Exercise requirements -
Among these entries, how many lines contain "check"? Say the number and nothing else.

Input material START

(* ===== verification/ReservationPaths.v ===== *)
(** * Reservation requests ([tools/src/reservations.rs])

    What the tools do around the lease transactions: requested paths are made
    relative to the project and vetted, the live leases of other agents are
    searched for conflicts, and filters of releases and renewals are resolved to
    ids.  Parameters: the expansion of [~] (the environment), the glob engine. *)

From S2P Require Import Prelude.
From S2P Require Import RustStr.
From S2P Require Import Pattern.
From S2P Require Import ReservationIndex.
From S2P Require Import Leases.
From S2P Require Import PatternTheory.
From S2P Require Import GlobSimple.
From S2P Require Import ReservationIndexTheory.
From S2P Require Import LeaseIndex.
From S2P Require Import LeasesProps.
From S2P Require Import LeaseEffects.

(** ** Paths *)

(** @src tools/src/reservations.rs:924-937 path_looks_absolute
    -- [Path::is_absolute] is a leading slash on Unix. *)
Definition path_looks_absolute (input : ustr) : bool :=
  if starts_with (u "//") input then false
  else if starts_with (u "/") input || starts_with (u "~/") input || ustr_eqb input (u "~") then true
  else match input with
       | a :: b :: c :: _ => is_ascii_alphabetic a && (b =? ch ":")%N && is_separator c
       | _ => false
       end.

(** @src tools/src/reservations.rs:943-950 relativize_path
    -- one component; [parts.pop()?] fails above the top. *)
Definition push_part (parts : option (list ustr)) (piece : ustr) : option (list ustr) :=
  parts ← parts;
  if ustr_eqb piece [] || ustr_eqb piece (u ".") then Some parts
  else if ustr_eqb piece (u "..") then match parts with [] => None | _ => Some (removelast parts) end
  else Some (parts ++ [piece]).

(** @src tools/src/reservations.rs:940-953 relativize_path *)
Definition path_parts (input : ustr) : option (list ustr) :=
  foldl push_part (Some []) (split_on is_separator input).

Fixpoint strip_parts (root parts : list ustr) : option (list ustr) :=
  match root, parts with
  | [], _ => Some parts
  | r :: root, p :: parts => if ustr_eqb p r then strip_parts root parts else None
  | _ :: _, [] => None
  end.

Section paths.
  Context (expand_tilde : ustr -> ustr).

(** @src tools/src/reservations.rs:939-979 relativize_path *)
Definition relativize_path (project_root path : ustr) : option ustr :=
  let expanded_path := expand_tilde path in
  let expanded_root := expand_tilde project_root in
  parts ← path_parts expanded_path;
  if path_looks_absolute expanded_path then
    root_parts ← path_parts expanded_root;
    rest ← strip_parts root_parts parts;
    Some (join [slash] rest)
  else Some (join [slash] parts).

Section vetting.
  Context {GE : GlobEngine}.

Inductive SuspiciousReason := EmptyPattern | AbsolutePattern | TooBroad (norm : ustr) | VeryShort.

(** @src tools/src/reservations.rs:161-188 detect_suspicious_file_reservation *)
Definition detect_suspicious_file_reservation (pattern : ustr) : option SuspiciousReason :=
  let norm := normalize_pattern pattern in
  if is_empty (trim pattern) then Some EmptyPattern
  else if path_looks_absolute pattern then Some AbsolutePattern
  else if existsb (ustr_eqb norm) [u "*"; u "**"; u "**/*"; u "**/**"; []] then Some (TooBroad norm)
  else if (utf8_len pattern <=? 2)%nat && contains (u "*") pattern then Some VeryShort
  else None.

Inductive InvalidReason := ParentTraversal | BadGlob.

(** @src tools/src/reservations.rs:190-201 invalid_file_reservation_pattern *)
Definition invalid_file_reservation_pattern (pattern : ustr) : option InvalidReason :=
  if contains (u "..") pattern then Some ParentTraversal
  else
    let compiled := compiled_new pattern in
    if cp_is_glob compiled && negb (is_matchable compiled) then Some BadGlob else None.

Inductive PathError :=
  | Suspicious (r : SuspiciousReason)
  | TargetsProjectRoot
  | InvalidPattern (r : InvalidReason)
  | OutsideProject.

(** @src tools/src/reservations.rs:2029-2059 file_reservation_paths
    -- one path; [normalize_filter_paths] treats its paths alike. *)
Definition normalize_path (project_root path : ustr) : PathError + ustr :=
  match relativize_path project_root path with
  | None => inl OutsideProject
  | Some rel =>
      if is_empty rel then inl TargetsProjectRoot
      else match invalid_file_reservation_pattern rel with
           | Some r => inl (InvalidPattern r)
           | None => inr rel
           end
  end.

(** The loop over a list of paths stops at the first error. *)
Fixpoint try_map {E A B} (f : A -> E + B) (l : list A) : E + list B :=
  match l with
  | [] => inr []
  | x :: l => y ← f x; ys ← try_map f l; inr (y :: ys)
  end.

(** @src tools/src/reservations.rs:981-1023 normalize_filter_paths *)
Definition normalize_filter_paths (project_root : ustr) (paths : option (list ustr)) : PathError + option (list ustr) :=
  match paths with
  | None => inr None
  | Some paths => ps ← try_map (normalize_path project_root) paths; inr (Some ps)
  end.

Definition not_suspicious (path : ustr) : PathError + unit :=
  match detect_suspicious_file_reservation path with Some r => inl (Suspicious r) | None => inr tt end.

(** @src tools/src/reservations.rs:2011-2059 file_reservation_paths
    -- every path is vetted as given, then all are normalised. *)
Definition request_paths (project_root : ustr) (paths : list ustr) : PathError + list ustr :=
  _ ← try_map not_suspicious paths;
  try_map (normalize_path project_root) paths.

(** @src tools/src/reservations.rs:1967-1967 file_reservation_paths *)
Definition clamp_ttl (ttl_seconds : option Z) : Z :=
  match ttl_seconds with None => 3600 | Some t => Z.max 60 (Z.min t 31536000) end.

(** @src tools/src/reservations.rs:2968-2968 renew_file_reservations *)
Definition clamp_extend (extend_seconds : option Z) : Z :=
  match extend_seconds with None => 1800 | Some t => Z.max 60 (Z.min t 31536000) end.

(** ** The conflict check before a grant *)

(** @src tools/src/reservations.rs:2186-2198 file_reservation_paths
    -- the leases in the way: the others', and of these the shared ones only for
    an exclusive request. *)
Definition in_the_way (agent : Z) (is_exclusive : bool) (r : FileReservationRow) : bool :=
  if fr_agent r =? agent then false
  else if is_exclusive then true else negb (fr_exclusive r =? 0).

(** @src tools/src/reservations.rs:2199-2210 file_reservation_paths *)
Definition reservation_ref (r : FileReservationRow) : ustr * ReservationRef :=
  (fr_path r, mkRef (fr_agent r) (fr_path r) (negb (fr_exclusive r =? 0)) (fr_expires r)).

(** @src tools/src/reservations.rs:2182-2211 file_reservation_paths *)
Definition request_index (agent : Z) (is_exclusive : bool) (active : list FileReservationRow) : ReservationIndex :=
  index_build (map reservation_ref (List.filter (in_the_way agent is_exclusive) active)).

(** [seen_paths.insert]: later copies are skipped. *)
Fixpoint first_occurrences (seen l : list ustr) : list ustr :=
  match l with
  | [] => []
  | x :: l => if existsb (ustr_eqb x) seen then first_occurrences seen l else x :: first_occurrences (x :: seen) l
  end.

(** @src tools/src/reservations.rs:2221-2257 file_reservation_paths
    -- the paths to grant, and the conflicts of the others; the tool also sorts
    the holders of a path. *)
Fixpoint split_paths (ix : ReservationIndex) (paths : list ustr) : list ustr * list (ustr * list ReservationRef) :=
  match paths with
  | [] => ([], [])
  | path :: paths =>
      let '(grants, conflicts) := split_paths ix paths in
      match find_conflicts ix (compiled_new path) with
      | [] => (path :: grants, conflicts)
      | refs => (grants, (path, refs) :: conflicts)
      end
  end.
(** @src tools/src/reservations.rs:2182-2257 file_reservation_paths *)
Definition plan_request (agent : Z) (is_exclusive : bool) (active : list FileReservationRow) (normalized : list ustr) :
    list ustr * list (ustr * list ReservationRef) :=
  split_paths (request_index agent is_exclusive active) (first_occurrences [] normalized).

(** @src tools/src/reservations.rs:1940-1949 file_reservation_paths
    -- a call of the tool, without a key. *)
Record ReserveCall := mkReserveCall {
  rc_project : Z; rc_root : ustr; rc_agent : Z; rc_paths : list ustr;
  rc_ttl : option Z; rc_exclusive : option bool; rc_reason : option ustr;
}.

Inductive ReserveError := NoPaths | TooManyPaths | BadPath (e : PathError) | GrantFailed (e : LeaseError).

(** @src tools/src/reservations.rs:1998-1998 MAX_PATHS_PER_CALL *)
Definition MAX_PATHS_PER_CALL : nat := 200.

Definition call_request (c : ReserveCall) (paths : list ustr) : LeaseRequest :=
  mkLeaseRequest (rc_project c) (rc_agent c) paths (clamp_ttl (rc_ttl c)) (default true (rc_exclusive c))
    (default [] (rc_reason c)).

(** @src tools/src/reservations.rs:2370-2453 file_reservation_paths
    -- the transaction found a lease the check had not seen: the paths are checked
    again against fresh leases, and nothing is granted. *)
Definition conflicts_after_busy (c : ReserveCall) (fresh : list FileReservationRow) (paths : list ustr) :
    list (ustr * list ReservationRef) :=
  let ix := request_index (rc_agent c) (default true (rc_exclusive c)) fresh in
  omap (fun path => match find_conflicts ix (compiled_new path) with [] => None | refs => Some (path, refs) end) paths.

Input material END

Response below -
2